The median estimate of 85 economists surveyed by Bloomberg projected total U.S. housing starts would drop to a 920,000 annual rate. Estimates ranged from 870,000 to 1 million. The prior month’s figure was revised to 973,000, up from a previously reported 954,000 pace and the most since June 2008.
Permits increased to a 925,000 annual rate, the highest since June 2008. They were projected to climb to a 920,000 annual rate, according to the survey median. Applications that are higher than the level of starts signal residential construction may strengthen.
“Permits look very solid, and that is a great sign,” said PNC’s Faucher.
Company results indicate the improvement in residential real estate will continue. PulteGroup, Lennar and D.R. Horton Inc., the top three U.S. homebuilders by market value, said orders rose in the most recently reported quarter.
“The combination of incredibly low mortgage rates, continued increases in rental rates and especially rising home prices, and very low -- and likely to stay low -- inventory levels for housing lead us to believe that 2013 will be a better year for U.S. housing than 2012,” Richard Dugas, chief executive officer of Bloomfield Hills, Michigan-based PulteGroup, said on a Jan. 31 earnings call.
Results from Horsham, Pennsylvania-based Toll Brothers raised concern industry expectations were running ahead of results. The builder reported net income in the quarter ended Jan. 31 was $4.4 million, or 3 cents a share. The average of 16 estimates in a Bloomberg survey was for earnings of 10 cents a share.
Toll’s biggest market is from Boston to Washington, where new-home sales have lagged behind growth nationwide amid rising foreclosures in the area and threats of federal budget cuts.
Work on multifamily homes such as apartment buildings plunged 24.1 percent in January to an annual rate of 277,000 after jumping 34.7 percent the prior month to a four-year-high 365,000 rate, today’s Commerce Department report showed.
Here, the news from permits was also encouraging. Applications for future multifamily work increased 1.5 percent last month to a 341,000 rate, the most since July 2008.
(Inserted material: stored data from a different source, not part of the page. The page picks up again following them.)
Definition set_serving (s : list (tls_Listener * http_Handler)) (c : Core) : Core :=
  {| barrier := barrier c; clusterName := clusterName c; advertiseAddr := advertiseAddr c;
     localClusterPrivateKey := localClusterPrivateKey c;
     localClusterCertPool := localClusterCertPool c;
     clusterListenerSetupFunc := clusterListenerSetupFunc c;
     clusterListenerShutdownCh := clusterListenerShutdownCh c;
     clusterListenerShutdownSuccessCh := clusterListenerShutdownSuccessCh c;
     requestForwardingConnection := requestForwardingConnection c;
     channels := channels c; serving := s; waiting := waiting c |}.

Definition set_waiting (w : list coordinator) (c : Core) : Core :=
  {| barrier := barrier c; clusterName := clusterName c; advertiseAddr := advertiseAddr c;
     localClusterPrivateKey := localClusterPrivateKey c;
     localClusterCertPool := localClusterCertPool c;
     clusterListenerSetupFunc := clusterListenerSetupFunc c;
     clusterListenerShutdownCh := clusterListenerShutdownCh c;
     clusterListenerShutdownSuccessCh := clusterListenerShutdownSuccessCh c;
     requestForwardingConnection := requestForwardingConnection c;
     channels := channels c; serving := serving c; waiting := w |}.
Lemma ntOk_ext b r ns ref col col' :
  (forall j, col' j = col j) -> ntOk b r ns ref col -> ntOk b r ns ref col'.
Proof.
  intros X (T & F & U & O & M & S).
  split; [exact T|]. split; [exact F|]. split; [|split; [|split]].
  - intros k H. rewrite X. apply U. exact H.
  - exact O.
  - intros t k Ht C. rewrite X. apply (M t k); assumption.
  - intros k H E. rewrite X in E. apply S; assumption.
Qed.

Lemma ntOk_click b r ns ref col (k c : Z) (ms : nat) :
  In k (map nid ns) -> col k = false ->
  ntOk b r ns ref col ->
  ntOk (snd (setTimeout (OnCollect k c) ms b)) r ns ref (updZ col k true).
Proof.
  intros Hk Ck ((P & T) & (Pr & ND & B) & U & O & M & S).
  assert (New : forall j, collectsOf j (mkTimer (nextHandle b) (now b + ms)
                                                (OnCollect k c)) -> j = k).
  { intros j (c' & E). cbn [callback] in E. congruence. }
  split; [|split; [|split; [|split; [|split]]]].
  - split; [cbn [setTimeout snd nextHandle]; lia|].
    apply timersOk_setTimeout_collect; assumption.
  - auto.
  - intros j H. unfold updZ. destruct (Z.eqb_spec j k) as [->|N]; [|auto].
    apply in_map_iff in Hk. destruct Hk as (n & E & Hn). apply B in Hn. lia.
  - intros t1 t2 j H1 H2 C1 C2.
    apply in_setTimeout in H1, H2.
    destruct H1 as [H1| ->], H2 as [H2| ->].
    + apply (O t1 t2 j); assumption.
    + apply New in C2. subst j. destruct (M t1 k H1 C1). congruence.
    + apply New in C1. subst j. destruct (M t2 k H2 C2). congruence.
    + reflexivity.
  - intros t j H C. apply in_setTimeout in H. unfold updZ.
    destruct H as [H| ->].
    + destruct (M t j H C) as [I E]. split; [exact I|].
      destruct (j =? k); [reflexivity | exact E].
    + apply New in C. subst j. rewrite Z.eqb_refl. auto.
  - intros j H E. unfold updZ in E. destruct (Z.eqb_spec j k) as [->|N].
    + exists (mkTimer (nextHandle b) (now b + ms) (OnCollect k c)).
      split; [apply in_setTimeout; right; reflexivity|].
      exists c. reflexivity.
    + destruct (S j H E) as (t & Ht & C'). exists t.
      split; [apply in_setTimeout; left; exact Ht | exact C'].
Qed.

Lemma ntOk_remove b r ns ref col (t : Timer) (n : nat) :
  In t (pending b) ->
  ntOk b r ns ref col ->
  let b' := mkBrowser n (nextHandle b)
              (filter (fun u => negb (handle u =? handle t)%nat) (pending b)) in
  match callback t with
  | ResetCombo => ntOk b' r ns ref col
  | OnCollect k _ =>
      ntOk b' r (filter (fun x => negb (nid x =? k)) ns) ref col
  end.
Proof.
  intros Ht ((P & T) & (Pr & ND & B) & U & O & M & S). cbv zeta.
  assert (T' : timersOk
                 (mkBrowser n (nextHandle b)
                    (filter (fun u => negb (handle u =? handle t)%nat)
                            (pending b))) r)
    by (apply timersOk_remove; exact T).
  assert (In' : forall u,
             In u (filter (fun u => negb (handle u =? handle t)%nat) (pending b))
             <-> In u (pending b) /\ u <> t).
  { intro u. rewrite filter_In, negb_true_iff, Nat.eqb_neq.
    destruct T as (_ & NDh & _).
    split; intros [H1 H2]; (split; [exact H1|]).
    - intros ->. apply H2. reflexivity.
    - intro E. apply H2.
      apply (NoDup_map_eq handle (pending b)); assumption. }
  destruct (callback t) as [k c|] eqn:Cb.
  - split; [split; assumption|]. cbn [pending].
    split; [|split; [|split; [|split]]].
    + split; [exact Pr|]. split; [apply NoDup_map_filter; exact ND|].
      intros x H. apply filter_In in H. apply B. tauto.
    + exact U.
    + intros t1 t2 j H1 H2. apply In' in H1, H2. apply O; tauto.
    + intros u j H C. apply In' in H. destruct H as [H N].
      destruct (M u j H C) as [I E]. split; [|exact E].
      apply in_map_iff in I. destruct I as (x & Ex & Hx).
      apply in_map_iff. exists x. split; [exact Ex|].
      apply filter_In. split; [exact Hx|].
      rewrite negb_true_iff, Z.eqb_neq, Ex. intros ->.
      apply N. apply (O u t k); try assumption. exists c. exact Cb.
    + intros j H E. apply in_map_iff in H. destruct H as (x & Ex & Hx).
      apply filter_In in Hx. destruct Hx as [Hx Nx].
      rewrite negb_true_iff, Z.eqb_neq, Ex in Nx.
      destruct (S j) as (u & Hu & C); [rewrite <- Ex; apply in_map; exact Hx
                                      | exact E |].
      exists u. split; [|exact C]. apply In'. split; [exact Hu|].
      intros ->. destruct C as (c' & C). congruence.
  - split; [split; assumption|]. cbn [pending].
    split; [auto|]. split; [exact U|]. split; [|split].
    + intros t1 t2 j H1 H2. apply In' in H1, H2. apply O; tauto.
    + intros u j H C. apply In' in H. apply (M u j); tauto.
    + intros j H E. destruct (S j H E) as (u & Hu & C).
      exists u. split; [|exact C]. apply In'. split; [exact Hu|].
      intros ->. destruct C as (c' & C). congruence.
Qed.

Lemma NuggetTimers_goldCollect (c : Z) (w : World) :
  NuggetTimers w -> NuggetTimers (App.handleGoldCollect c w).
Proof.
  unfold NuggetTimers. intros ((P & T) & F & U & O & M & S).
  destruct (handleGoldCollect_frame c w) as (Es & Ei & _).
  destruct (handleGoldCollect_browser c w) as (_ & _ & _ & Pn).
  destruct (handleGoldCollect_TimersGood c w (conj P T)) as [P' T'].
  rewrite Es, Ei.
  assert (Old : forall u j,
             In u (pending (browser (App.handleGoldCollect c w))) ->
             collectsOf j u -> In u (pending (browser w))).
  { intros u j H (c' & C). apply Pn in H. destruct H as [[H _]| ->]; [exact H|].
    discriminate. }
  split; [split; assumption|]. split; [exact F|]. split; [exact U|].
  split; [|split].
  - intros t1 t2 j H1 H2 C1 C2. apply (O t1 t2 j); eauto.
  - intros u j H C. apply (M u j); eauto.
  - intros j H E. destruct (S j H E) as (u & Hu & C). exists u.
    split; [|exact C]. apply Pn. left. split; [exact Hu|].
    unfold cleared. destruct (comboTimerRef (app w)) as [h|] eqn:R; [|tauto].
    intros [_ Eh]. destruct T as (_ & _ & Tc & _).
    assert (callback u = ResetCombo) by (apply (Tc u Hu); congruence).
    destruct C as (c' & C). congruence.
Qed.

Lemma fire_NuggetTimers (w : World) (t : Timer) :
  NuggetTimers w -> In t (pending (browser w)) -> NuggetTimers (fire t w).
Proof.
  intros H Ht.
  pose proof (ntOk_remove _ _ _ _ _ t
                (Nat.max (now (browser w)) (due t)) Ht H) as R.
  cbv zeta in R. unfold fire, runCallback.
  destruct (callback t) as [k c|].
  - unfold GameScene.handleCollectGold. apply NuggetTimers_goldCollect. exact R.
  - exact R.
Qed.

Lemma clickBlock_NuggetTimers (w : World) (key : string) :
  NuggetTimers w -> NuggetTimers (clickBlock key w).
Proof.
  unfold NuggetTimers. intro H.
  destruct (clickBlock_shell key w) as (B & _ & _ & R & C). rewrite B, R, C.
  destruct (clickBlock_scene key w) as [E|(b & _ & _ & _ & E)]; rewrite E;
    [exact H|].
  rewrite handleDig_eq. cbn [scene nuggets nuggetIdRef].
  destruct (hasGold b); [apply ntOk_spawn|]; exact H.
Qed.

Lemma clickNugget_NuggetTimers (w : World) (key : Z) :
  NuggetTimers w -> NuggetTimers (clickNugget key w).
Proof.
  intro H.
  destruct (clickNugget_cases key w) as [[_ E]|[(I & C & E)|(I & C & E)]];
    rewrite E; [exact H| |].
  - apply (ntOk_ext _ _ _ _ (collected (inst w))); [|exact H].
    intro j. cbn [inst withInst collected]. unfold updZ.
    destruct (Z.eqb_spec j key) as [->|]; congruence.
  - apply ntOk_click; assumption.
Qed.

Lemma run_NuggetTimers (es : list Event) (w : World) :
  NuggetTimers w -> NuggetTimers (run es w).
Proof.
  apply run_invariant.
  - intros w0 key. apply clickBlock_NuggetTimers.
  - intros w0 key. apply clickNugget_NuggetTimers.
  - intros w0 delta H. exact H.
  - intros w0 t. apply fire_NuggetTimers.
  - intros w0 n H. exact H.
Qed.

Lemma init_eq (ds : nat -> Q) :
  init ds =
    mkWorld (mkRng ds 486) (mkBrowser 0 1 []) (mkApp 0 0 0 None)
            (mkScene (gridBlocks ds) [] [] 0 0)
            (mkInst (fun _ => 0) (fun _ => false) (fun _ => 1%Q) (fun _ => None)).
Proof. unfold init. rewrite initGrid_eq. reflexivity. Qed.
The drop in total starts reflected declines in two of four regions. Construction dropped 50 percent in the Midwest and 35.3 percent in the Northeast. It rose 16.7 percent in the West and 4.1 percent in the South.
The regional breakdown, with slowdowns in the Midwest and Northeast, indicates weather may have played a role in the swing from December to January. The last month of 2012 was the second-warmest December in U.S. records going back to 1958, according to the National Oceanic and Atmospheric Administration, which may have boosted homebuilding in those regions that are most sensitive to climate.
Residential construction contributed to gross domestic product in 2012 for the first time in seven years, accounting for 0.27 percentage point of the 2.2 percent advance in growth.
The Fed’s efforts to keep mortgage costs low have helped bring about a turnaround in housing, and may keep boosting demand.
Near record-low mortgage costs have made it cheaper to buy a home for those who qualify for credit. The average fixed rate on a 30-year loan held at 3.53 percent in the week ended Feb. 14, down from 3.87 percent a year ago, figures from McLean, Virginia-based Freddie Mac showed.
For all of last year, builders began work on 779,900 homes, a 28.1 percent increase from 2011. Even with the yearly improvement, housing starts remain short of the 2.07 million in 2005 at the peak of the boom, which was a three-decade high.
Sentiment in the industry leveled off this month from a more than six-year high, figures showed yesterday. The National Association of Home Builders/Wells Fargo index of builder confidence fell to 46 from the prior month’s 47 that matched the highest reading since April 2006.
Firming prices are also helping to attract buyers who were reluctant to make purchases when property values were declining. The S&P/Case-Shiller index of house prices in 20 cities rose 5.5 percent in the 12 months to November, the biggest year-over-year gain since August 2006, the most recently available data showed.